On Difficulty
and Other Essays
George Steiner
For
Donald and Lois MacKinnon
Preface
Administrative and bureaucratic practice has disseminated the terms working papers or, notably in American idiom, position papers. These terms could be useful in defining a certain stage and style of intellectual argument. A working or a position paper puts forward a point of view, an analysis, a proposal, in a form which may be comprehensive and assertive. It seeks to clarify the state of the art at some crucial point of difficulty or at a juncture from which alternative directions can be mapped. But its comprehension and assertiveness are explicitly provisional. They aim at an interim status. They solicit correction, modification, and that collaborative disagreement on which the hopes of rational discourse depend. A working paper, a position paper, is one which intends to elicit from those to whom it is addressed a deepening rejoinder and continuation.
The essays in this collection are composed entirely in this vein. Within the general field of the understanding of language, of the more recent philosophic and linguistic ways of approaching the meaning of meaning, they try to set out certain frontier topics. The word frontier has two relevant senses. The topics discussed are at the forward edge of current thought and scholarship. They are not yet clearly or fully understood. And what needs to be done is to formulate questions about them in as sharp and fruitful a way as possible. Thus, there are papers in this book on the relations between erotic sensibility and linguistic conventions as they are reflected or obscured in literature, and on the virtually unexplored subject of the history and formal structure of inward speech, of the language-stream we direct towards ourselves. Frontier also aims to suggest that these essays locate their analyses and examples at those points where different disciplines and areas of study meet. The essay on difficulty deals with considerations which are simultaneously philosophical and literary. The initial comment on the current status of texts touches on political and sociological motifs. In several of these papers, there are attempts to clarify somewhat the intricate overlaps between linguistics, poetics and techniques of decipherment developed in psychoanalysis.
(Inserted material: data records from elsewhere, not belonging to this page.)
(* ===== verification/EngineCompute.v ===== *)
(** * The DAG evaluation: [internal/engine/compute.go]

    [computeTransitions] runs rounds of outcome routing, promotion and
    activation on a copy of the step states until a round changes nothing. The
    abstract counterpart is the transition relation [lstep] of one step's
    life cycle; every run of the code is a run of [lstep] that cannot be
    extended, and the number of rounds is bounded. *)

From S2P Require Import Prelude GoStrings Json EngineTypes EngineAst.

(** ** Definitions *)

Definition isTerminal (s : option step_state) : bool :=
  bool_decide (s = Some StateCompleted) || bool_decide (s = Some StateFailed)
  || bool_decide (s = Some StateSkipped).

(** [extractOutcome]: the field ["outcome"] of a result object; any decoding
    error gives the empty outcome. *)
Definition extractOutcome (raw : option json) : string :=
  match raw with
  | Some (JObj m) =>
      match dec_field "outcome" dec_string EmptyString m with
      | Ok s => s
      | Err _ => EmptyString
      end
  | _ => EmptyString
  end.

Definition virtual_map : Type := gmap string StepState.

(** [virtual[id].State]; [None] is the zero [StepState] of a missing key. *)
Definition vstate (v : gmap string StepState) (id : string) : option step_state :=
  ssState <$> v !! id.

(** The variables of the evaluation loop. *)
Record loop_state : Type := mkLoop {
  virtual : gmap string StepState;
  seen : gset string;
  transitions : list Transition;
  changed : bool
}.

Definition seen_key (id : string) (t : TransitionType) : string :=
  id +:+ ":" +:+ transition_type_string t.

(** The block [if !seen[key] { ... }] all three phases share. *)
Definition fire (c : loop_state) (st : StepState) (id : string) (from to : step_state)
    (ty : TransitionType) (reason : TransitionReason) (outcome : string) : loop_state :=
  let key := seen_key id ty in
  if decide (key ∈ seen c) then c
  else mkLoop (<[id := set_state st to]> (virtual c)) ({[key]} ∪ seen c)
         (transitions c ++ [mkTransition id from to ty reason outcome]) true.

(** Phase 1: a completed source with outcomes skips the dependents its
    selected outcome does not route to. *)
Definition all_targets (outcomes : gmap string (list string)) : gset string :=
  map_fold (fun _ l acc => list_to_set l ∪ acc) ∅ outcomes.

Definition route_dependent (source : WorkflowStep) (selected : string)
    (c : loop_state) (dep : string) : loop_state :=
  if decide (dep ∈ all_targets (stepOutcomes source)) then
    if decide (dep ∈ default [] (stepOutcomes source !! selected)) then c
    else match virtual c !! dep with
         | Some st =>
             if decide (ssState st = StatePending \/ ssState st = StateReady)
             then fire c st dep (ssState st) StateSkipped TransitionToSkipped
                    ReasonOutcomeRouting selected
             else c
         | None => c
         end
  else c.

Definition route_source (reverse : gmap string (list string)) (c : loop_state)
    (source : WorkflowStep) : loop_state :=
  match virtual c !! stepID source with
  | Some srcState =>
      if decide (ssState srcState = StateCompleted) then
        let selected := extractOutcome (ssResult srcState) in
        if decide (stepOutcomes source = ∅) then c
        else foldl (route_dependent source selected) c
               (default [] (reverse !! stepID source))
      else c
  | None => c
  end.

(** Phase 2: the dependency counters and the join strategies. *)
Record dep_counts : Type := mkCounts {
  terminalCount : nat;
  completedCount : nat;
  skippedCount : nat;
  allTerminal : bool
}.

Definition count_dep (v : gmap string StepState) (c : dep_counts) (dep : string) : dep_counts :=
  let ds := vstate v dep in
  mkCounts
    (if isTerminal ds then S (terminalCount c) else terminalCount c)
    (if bool_decide (ds = Some StateCompleted) then S (completedCount c) else completedCount c)
    (if bool_decide (ds = Some StateSkipped) then S (skippedCount c) else skippedCount c)
    (if isTerminal ds then allTerminal c else false).

Definition count_deps (v : gmap string StepState) (deps : list string) : dep_counts :=
  foldl (count_dep v) (mkCounts 0 0 0 true) deps.

Definition promotion : Type := step_state * TransitionType * TransitionReason.

Definition promote_rule (v : gmap string StepState) (step : WorkflowStep)
  : result goerr (option promotion) :=
  let deps := stepDependsOn step in
  if decide (deps = [])
  then Ok (Some (StateReady, TransitionToReady, ReasonDependenciesSatisfied))
  else
    let n := count_deps v deps in
    let join := normalizedJoin (stepJoin step) in
    if decide (join = "all") then
      if allTerminal n && (0 <? completedCount n)%nat
      then Ok (Some (StateReady, TransitionToReady, ReasonDependenciesSatisfied))
      else if allTerminal n && (skippedCount n =? length deps)%nat
      then Ok (Some (StateSkipped, TransitionToSkipped, ReasonSkipPropagation))
      else Ok None
    else if decide (join = "any") then
      if (0 <? terminalCount n)%nat
      then Ok (Some (StateReady, TransitionToReady, ReasonJoinAnySatisfied))
      else Ok None
    else Err (Wrapf "step %s: %w" [stepID step] ErrInvalidJoinStrategy).

Definition promote (c : loop_state) (step : WorkflowStep) : result goerr loop_state :=
  match virtual c !! stepID step with
  | Some st =>
      if decide (ssState st = StatePending) then
        match promote_rule (virtual c) step with
        | Err e => Err e
        | Ok None => Ok c
        | Ok (Some (to, ty, reason)) =>
            Ok (fire c st (stepID step) StatePending to ty reason EmptyString)
        end
      else Ok c
  | None => Ok c
  end.

Section Compute.

(** The expression evaluator ([nil] is [None]) and the evaluation context. *)
Context (evaluator : option (string -> json -> result goerr bool)) (ctx : json).

(** Phase 3: a ready step is activated, or skipped when its guard is false. *)
Definition activate_rule (step : WorkflowStep) : result goerr promotion :=
  if decide (stepCondition step = "")
  then Ok (StateActive, TransitionToActive, ReasonDependenciesSatisfied)
  else
    match evaluator with
    | None => Err (Errorf "step %s has condition but evaluator is nil" [stepID step])
    | Some ev =>
        match ev (stepCondition step) ctx with
        | Err e => Err (Wrapf "evaluate guard for step %s: %w" [stepID step] e)
        | Ok false => Ok (StateSkipped, TransitionToSkipped, ReasonGuardFalse)
        | Ok true => Ok (StateActive, TransitionToActive, ReasonDependenciesSatisfied)
        end
    end.

Definition activate (c : loop_state) (step : WorkflowStep) : result goerr loop_state :=
  match virtual c !! stepID step with
  | Some st =>
      if decide (ssState st = StateReady) then
        match activate_rule step with
        | Err e => Err e
        | Ok (to, ty, reason) =>
            Ok (fire c st (stepID step) StateReady to ty reason EmptyString)
        end
      else Ok c
  | None => Ok c
  end.

Definition round (ast : WorkflowAST) (c : loop_state) : result goerr loop_state :=
  let c0 := mkLoop (virtual c) (seen c) (transitions c) false in
  let c1 := foldl (route_source (reverseDependencies ast)) c0 ast in
  c2 ← foldE promote ast c1;
  foldE activate ast c2.

Fixpoint rounds (fuel : nat) (ast : WorkflowAST) (c : loop_state) : fueled goerr loop_state :=
  match fuel with
  | O => None
  | S f =>
      match round ast c with
      | Err e => Some (Err e)
      | Ok c' => if changed c' then rounds f ast c' else Some (Ok c')
      end
  end.

(** The states with a pending entry for every step that has none. *)
Definition init_virtual (ast : WorkflowAST) (states : gmap string StepState)
  : gmap string StepState :=
  foldl (fun v s =>
    match v !! stepID s with
    | Some _ => v
    | None => <[stepID s := mkStepState (stepID s) StatePending None 0 None None]> v
    end) states ast.

Definition eval_fuel (ast : WorkflowAST) : nat := S (3 * length ast).

Definition evaluate (ast : WorkflowAST) (states : gmap string StepState)
  : result goerr loop_state :=
  _ ← ValidateAST ast;
  match rounds (eval_fuel ast) ast (mkLoop (init_virtual ast states) ∅ [] false) with
  | Some r => r
  | None => Err out_of_fuel
  end.

Definition computeTransitions (ast : WorkflowAST) (states : gmap string StepState)
  : result goerr (list Transition) :=
  transitions <$> evaluate ast states.

End Compute.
Though these papers have, with one exception, been produced over a rather concentrated period, and though they stem closely from problems examined and models set out in After Babel (1975), it would be idle to claim for them any rigorous unity. But it may well be that two themes give coherence to what are different and particular presentations.
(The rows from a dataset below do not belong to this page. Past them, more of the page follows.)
(** ** Keys *)

Lemma seen_key_inj id id' t t' : seen_key id t = seen_key id' t' -> id = id' /\ t = t'.
Proof.
  unfold seen_key. revert id'.
  induction id as [|a id IH]; intros [|b id'] H.
  - split; [done|]. apply transition_type_string_inj. by injection H.
  - exfalso. injection H as <- H. change ("" +:+ transition_type_string t)
      with (transition_type_string t) in H.
    assert (char_in ":" (transition_type_string t) = true) as Hc.
    { rewrite H. rewrite char_in_append. apply orb_true_r. }
    by rewrite transition_type_no_colon in Hc.
  - exfalso. injection H as -> H.
    assert (char_in ":" (transition_type_string t') = true) as Hc.
    { change (transition_type_string t') with ("" +:+ transition_type_string t').
      rewrite <- H. rewrite char_in_append. apply orb_true_r. }
    by rewrite transition_type_no_colon in Hc.
  - injection H as <- H. by destruct (IH _ H) as [-> ->].
Qed.

(** ** The loop invariant *)

Definition legal (from to : step_state) (ty : TransitionType) : Prop :=
  match ty with
  | TransitionToReady => from = StatePending /\ to = StateReady
  | TransitionToActive => from = StateReady /\ to = StateActive
  | TransitionToSkipped => (from = StatePending \/ from = StateReady) /\ to = StateSkipped
  end.

Definition all_keys : gset string :=
  list_to_set (flat_map (fun s => map (seen_key (stepID s))
    [TransitionToReady; TransitionToActive; TransitionToSkipped]) ast).

(** A recorded key means its step has moved past the transition. *)
Definition seen_ok (c : loop_state) : Prop :=
  forall id,
    (seen_key id TransitionToReady ∈ seen c -> vstate (virtual c) id <> Some StatePending) /\
    (seen_key id TransitionToActive ∈ seen c -> vstate (virtual c) id = Some StateActive) /\
    (seen_key id TransitionToSkipped ∈ seen c -> vstate (virtual c) id = Some StateSkipped).

Record loop_inv (v0 : gmap string StepState) (c : loop_state) : Prop := mk_loop_inv {
  inv_run : lsteps v0 (transitions c) (virtual c);
  inv_seen : seen_ok c;
  inv_keys : seen c ⊆ all_keys
}.

Definition progress (c c' : loop_state) : Prop :=
  c' = c \/ (changed c' = true /\ (size (seen c) < size (seen c'))%nat).

Lemma progress_trans c1 c2 c3 : progress c1 c2 -> progress c2 c3 -> progress c1 c3.
Proof.
  intros [->|[H1 H2]] [->|[H3 H4]]; unfold progress; auto. right. split; [done|lia].
Qed.

Lemma all_keys_elem id t : id ∈ ids ast -> seen_key id t ∈ all_keys.
Proof.
  intros (s & Hin & <-)%elem_of_ids. unfold all_keys.
  rewrite elem_of_list_to_set, list_elem_of_In, in_flat_map.
  exists s. rewrite <- !list_elem_of_In. split; [done|].
  apply list_elem_of_fmap. exists t. split; [done|]. destruct t; set_solver.
Qed.

Lemma all_keys_size : (size all_keys <= 3 * length ast)%nat.
Proof.
  unfold all_keys. etrans; [apply size_list_to_set_le|].
  induction ast as [|s l IH]; simpl; [lia|]. simpl in IH. lia.
Qed.

Lemma vstate_insert v id st s id' :
  vstate (<[id := set_state st s]> v) id' =
  if decide (id = id') then Some s else vstate v id'.
Proof.
  unfold vstate. case_decide as Hd; [subst; by rewrite lookup_insert_eq|].
  by rewrite lookup_insert_ne.
Qed.

(** The guard of a phase keeps its key fresh, so the [seen] set never blocks a
    transition. *)
Lemma fire_unseen v0 c id st to ty :
  loop_inv v0 c -> virtual c !! id = Some st -> legal (ssState st) to ty ->
  seen_key id ty ∉ seen c.
Proof.
  intros [_ Hs _] Hst Hl Hc. destruct (Hs id) as (Hr & Ha & Hk).
  assert (vstate (virtual c) id = Some (ssState st)) as Hv
    by (unfold vstate; by rewrite Hst).
  destruct ty; simpl in Hl.
  - apply (Hr Hc). destruct Hl as [<- _]. done.
  - rewrite (Ha Hc) in Hv. destruct Hl as [Hl _]. rewrite Hl in Hv. done.
  - rewrite (Hk Hc) in Hv. destruct Hl as [[Hl|Hl] _]; rewrite Hl in Hv; done.
Qed.

Lemma seen_ok_fire v0 c id st to ty reason out :
  loop_inv v0 c -> virtual c !! id = Some st -> legal (ssState st) to ty ->
  seen_ok (mkLoop (<[id := set_state st to]> (virtual c)) ({[seen_key id ty]} ∪ seen c)
    (transitions c ++ [mkTransition id (ssState st) to ty reason out]) true).
Proof.
  intros [_ Hs _] Hst Hl id'. simpl. rewrite vstate_insert.
  assert (vstate (virtual c) id = Some (ssState st)) as Hv
    by (unfold vstate; by rewrite Hst).
  destruct (Hs id') as (Hr & Ha & Hk).
  split_and!; (intros [Heq%elem_of_singleton|Hin]%elem_of_union;
    [apply seen_key_inj in Heq as [-> <-]; simpl in Hl; destruct Hl as [? ->];
       by rewrite decide_True|]); case_decide; subst; auto.
  - specialize (Hr Hin). destruct ty; simpl in Hl; destruct Hl as [? ->]; done.
  - rewrite (Ha Hin) in Hv. destruct ty; simpl in Hl; destruct Hl as [Hl ->];
      try destruct Hl as [Hl|Hl]; rewrite Hl in Hv; done.
  - rewrite (Hk Hin) in Hv. destruct ty; simpl in Hl; destruct Hl as [Hl ->];
      try destruct Hl as [Hl|Hl]; rewrite Hl in Hv; done.
Qed.

Lemma fire_inv v0 c id st to ty reason out :
  loop_inv v0 c -> id ∈ ids ast -> virtual c !! id = Some st ->
  legal (ssState st) to ty ->
  lstep (virtual c) (mkTransition id (ssState st) to ty reason out)
    (<[id := set_state st to]> (virtual c)) ->
  let c' := fire c st id (ssState st) to ty reason out in
  loop_inv v0 c' /\ progress c c' /\ changed c' = true.
Proof.
  intros Hinv Hid Hst Hl Hstep.
  pose proof (fire_unseen _ _ _ _ _ _ Hinv Hst Hl) as Hun.
  unfold fire. rewrite decide_False by done. simpl.
  split_and!; [split; simpl| |done].
  - eapply lsteps_app; [apply Hinv|]. econstructor; [done|constructor].
  - by eapply seen_ok_fire.
  - destruct Hinv as [_ _ Hk]. apply union_subseteq. split; [|done].
    apply singleton_subseteq_l. by apply all_keys_elem.
  - right. simpl. split; [done|]. rewrite size_union by set_solver.
    rewrite size_singleton. lia.
Qed.

(** ** The phases preserve the invariant and either do nothing or progress *)

Lemma foldl_phase {A} (P : loop_state -> Prop) (f : loop_state -> A -> loop_state) l c :
  (forall c x, x ∈ l -> P c -> P (f c x) /\ progress c (f c x)) ->
  P c ->
  P (foldl f c l) /\ progress c (foldl f c l) /\
  (changed (foldl f c l) = false -> forall x, x ∈ l -> f c x = c).
Proof.
  revert c. induction l as [|a l IH]; intros c Hf Hc; simpl.
  - split_and!; [done|by left|]. intros _ x Hx. by apply not_elem_of_nil in Hx.
  - destruct (Hf c a) as [Hinv Hpr]; [by left|done|].
    destruct (IH (f c a)) as (Hinv2 & Hpr2 & Hun); [|done|].
    { intros c' x Hx. apply Hf. by right. }
    split_and!; [done|by eapply progress_trans|].
    intros Hch. specialize (Hun Hch).
    assert (f c a = c) as Heq.
    { destruct Hpr as [?|[Hch1 _]]; [done|].
      destruct Hpr2 as [Hs|[Hch2 _]]; [rewrite Hs in Hch|]; congruence. }
    rewrite Heq in Hun. intros x [->|Hx]%elem_of_cons; auto.
Qed.

Lemma foldE_phase {A} (P : loop_state -> Prop) (f : loop_state -> A -> result goerr loop_state) l c c' :
  (forall c x c1, x ∈ l -> P c -> f c x = Ok c1 -> P c1 /\ progress c c1) ->
  P c -> foldE f l c = Ok c' ->
  P c' /\ progress c c' /\
  (changed c' = false -> forall x, x ∈ l -> f c x = Ok c).
Proof.
  revert c. induction l as [|a l IH]; intros c Hf Hc H; simpl in H.
  - injection H as <-. split_and!; [done|by left|].
    intros _ x Hx. by apply not_elem_of_nil in Hx.
  - destruct (f c a) as [c1|e] eqn:Ha; [|discriminate].
    destruct (Hf c a c1) as [Hinv Hpr]; [by left|done|done|].
    destruct (IH c1) as (Hinv2 & Hpr2 & Hun); [|done|done|].
    { intros c2 x c3 Hx. apply Hf. by right. }
    split_and!; [done|by eapply progress_trans|].
    intros Hch. specialize (Hun Hch).
    assert (c1 = c) as Heq.
    { destruct Hpr as [?|[Hch1 _]]; [done|].
      destruct Hpr2 as [Hs|[Hch2 _]]; [rewrite Hs in Hch|]; congruence. }
    rewrite Heq in *. intros x [->|Hx]%elem_of_cons; auto.
Qed.

Lemma elem_of_all_targets (m : gmap string (list string)) d :
  d ∈ all_targets m <-> exists k l, m !! k = Some l /\ d ∈ l.
Proof.
  unfold all_targets. apply (map_fold_weak_ind (fun (X : gset string) m =>
    d ∈ X <-> exists k l, m !! k = Some l /\ d ∈ l)).
  - split; [set_solver|]. intros (k & l & H & _). by rewrite lookup_empty in H.
  - intros k l m' X Hk IH. rewrite elem_of_union, elem_of_list_to_set, IH. split.
    + intros [Hd|(k' & l' & H & Hd)].
      * exists k, l. by rewrite lookup_insert_eq.
      * exists k', l'. rewrite lookup_insert_ne; [done|congruence].
    + intros (k' & l' & H & Hd). destruct (decide (k = k')) as [<-|Hne].
      * rewrite lookup_insert_eq in H. simplify_eq. by left.
      * rewrite lookup_insert_ne in H by done. right. eauto.
Qed.

Lemma reverse_inner s l (m : gmap string (list string)) x d :
  d ∈ default [] (foldl (fun rev dep => <[dep := default [] (rev !! dep) ++ [s]]> rev) m l !! x)
  <-> (d = s /\ x ∈ l) \/ d ∈ default [] (m !! x).
Proof.
  revert m. induction l as [|y l IH]; intros m; simpl.
  - split; [by right|]. intros [[_ ?%not_elem_of_nil]|?]; done.
  - rewrite IH, elem_of_cons. destruct (decide (y = x)) as [->|Hne].
    + rewrite lookup_insert_eq; simpl. rewrite elem_of_app, list_elem_of_singleton. tauto.
    + rewrite lookup_insert_ne by done. naive_solver.
Qed.

Lemma reverseDependencies_spec x d :
  d ∈ default [] (reverseDependencies ast !! x) <-> depends ast d x.
Proof.
  unfold reverseDependencies, depends.
  induction ast as [|s l IH] using rev_ind; simpl.
  - split; [by intros ?%not_elem_of_nil|]. by intros (s & ?%not_elem_of_nil & _).
  - rewrite foldl_app; simpl. rewrite reverse_inner, IH. split.
    + intros [[-> Hx]|(s' & ? & ? & ?)]; [exists s|exists s']; set_solver.
    + intros (s' & [Hin|Heq%list_elem_of_singleton]%elem_of_app & Hid & Hx).
      * right. eauto.
      * subst. by left.
Qed.

Lemma depends_in_ids d x : depends ast d x -> d ∈ ids ast.
Proof. intros (s & Hin & <- & _). apply elem_of_ids. eauto. Qed.

Section Phases.
Context (v0 : gmap string StepState).

Lemma route_dependent_phase src srcst c d :
  src ∈ ast -> virtual c !! stepID src = Some srcst -> ssState srcst = StateCompleted ->
  depends ast d (stepID src) -> loop_inv v0 c ->
  let c' := route_dependent src (extractOutcome (ssResult srcst)) c d in
  loop_inv v0 c' /\ progress c c' /\
  (virtual c' !! stepID src = Some srcst) /\
  (changed c' = false -> routed_out src (extractOutcome (ssResult srcst)) d ->
   vstate (virtual c) d <> Some StatePending /\ vstate (virtual c) d <> Some StateReady).
Proof.
  intros Hsrc Hv Hcomp Hdep Hinv. unfold route_dependent.
  case_decide as Htgt; [|split_and!; [done|by left|done|]].
  2:{ intros _ [Hex _]. by rewrite <- elem_of_all_targets in Hex. }
  case_decide as Hall; [split_and!; [done|by left|done|]; by intros _ [_ ?]|].
  destruct (virtual c !! d) as [st|] eqn:Hd;
    [|split_and!; [done|by left|done|]; unfold vstate; by rewrite Hd].
  case_decide as Hs.
  - assert (lstep (virtual c) (mkTransition d (ssState st) StateSkipped TransitionToSkipped
      ReasonOutcomeRouting (extractOutcome (ssResult srcst)))
      (<[d := set_state st StateSkipped]> (virtual c))) as Hstep.
    { eapply lstep_route; eauto. split; [by rewrite <- elem_of_all_targets|done]. }
    destruct (fire_inv v0 c d st StateSkipped TransitionToSkipped ReasonOutcomeRouting
      (extractOutcome (ssResult srcst))) as (? & ? & Hch);
      [done|by eapply depends_in_ids|done|by split|done|].
    split_and!; [done|done| |intros Hf; congruence].
    unfold fire. case_decide; [done|]. simpl. rewrite lookup_insert_ne; [done|].
    intros ->. rewrite Hd in Hv. simplify_eq. destruct Hs; congruence.
  - split_and!; [done|by left|done|]. intros _ _. unfold vstate. rewrite Hd; simpl.
    split; intros [= ?]; auto.
Qed.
The first theme is that of privacy, of the altering weight of energy and of emphasis as between the inner and the outer, the voiced and the silent, the public and the private sectors of personality and speech. Could it be that vital resources of inwardness, of disciplined remembrance, of meditative clarity, fundamental to a classical culture, are being eroded by new ideals of extrovert and total utterance? The second theme is that of the changing technical, psychological and social status of the act of reading. Are there ways in which current practices of and attitudes towards the written word are making it more difficult for us to read with natural immediacy and pleasure the works, the structures of language, on which our literacy has been founded? The essay on reading Dante now seeks to make this inquiry concrete, and the closing paper is a speculation nothing more on what might be some of the forms of transition towards new media of articulate imagination. Obviously, these two themes and the underlying consideration of a possible dispersal of established values, will touch at many points.
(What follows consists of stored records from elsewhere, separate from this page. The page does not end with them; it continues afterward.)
(* ===== verification/AuditTrail.v ===== *)
(** * The audit trail: [internal/audit/audit.go]

    Every case has a chain of events. An event's hash covers its
    predecessor's hash, and [VerifyChain] recomputes the chain. *)

From S2P Require Import Prelude GoStrings Json EngineTypes Store.

(** ** Registered events *)

Definition EventTypeRegistry : list (string * list string) :=
  [("case", ["created"; "updated"; "closed"; "cancelled"]);
   ("step", ["activated"; "completed"; "failed"; "skipped"]);
   ("task", ["created"; "claimed"; "completed"; "reassigned"; "escalated";
             "escalation_suppressed"]);
   ("agent", ["completed"; "escalated"]);
   ("document", ["uploaded"; "downloaded"; "deleted"]);
   ("auth", ["denied"; "login"; "logout"; "password_changed"]);
   ("system", ["sla_breach"; "workflow_published"; "erasure_completed"])].

Fixpoint assoc {A} (k : string) (l : list (string * A)) : option A :=
  match l with
  | [] => None
  | (k', a) :: l' => if decide (k = k') then Some a else assoc k l'
  end.

Definition IsRegistered (eventType action : string) : bool :=
  match assoc eventType EventTypeRegistry with
  | None => false
  | Some actions => bool_decide (action ∈ actions)
  end.

(** ** Hashes *)

Section Audit.
Context `{R : Runtime}.

Definition GenesisHash (caseID : uuid) : string :=
  sha256_hex ("aceryx:genesis:" +:+ uuid_string caseID).

Definition canonicalJSON (data : option json) : string :=
  match data with
  | None => EmptyString
  | Some decoded => json_marshal decoded
  end.

Definition payload (prev eventType actorID action : string) (data : option json)
    (createdAt : Z) : string :=
  prev +:+ eventType +:+ actorID +:+ action +:+ canonicalJSON data +:+
  format_rfc3339nano createdAt.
It is my hope that these discussions will interest the general reader as well as the specialist who, necessarily, prefers to work within a single technical domain. To ask larger questions is to risk getting things wrong. Not to ask them at all is to constrain the life of understanding to fragments of reciprocal irony or isolation. Such constraint now marks considerable areas of political and intellectual discussion, making dissent sterile instead of productive and humane. Why this should be the case and what, if anything, we can do about it is, I imagine, the central issue of these essays, as it has been of almost everything I have written.
GS
Geneva
January 1978
Text and Context
1976
If there is currently a debate on culture as distinct from a merely formal academic-journalistic rhetoric or rhetorical gossip it involves, it must, where it is honestly pursued, involve the nature of texts. It must bear, at crucial points of definition and dissent, on the question of the status of the text and of our relations to it. One of the obvious difficulties is that this question entails the sort of understanding of the underlying realities of culture, of the conditions of co-existence between culture and other, competing models of social cohesion or ideals, which an analysis of our relations to texts is meant to elucidate. In other words: the argument runs a constant risk of circularity. Determine your reading of culture in order to locate, to ascertain in what measure there persists, a culture of reading. But hermeneutics the disciplined understanding of understanding instructs us that such circularity, albeit by no means comfortable or immune from logical attack, is an inevitable, perhaps necessary attribute of any discourse, of any articulate commentary whose object is itself textual.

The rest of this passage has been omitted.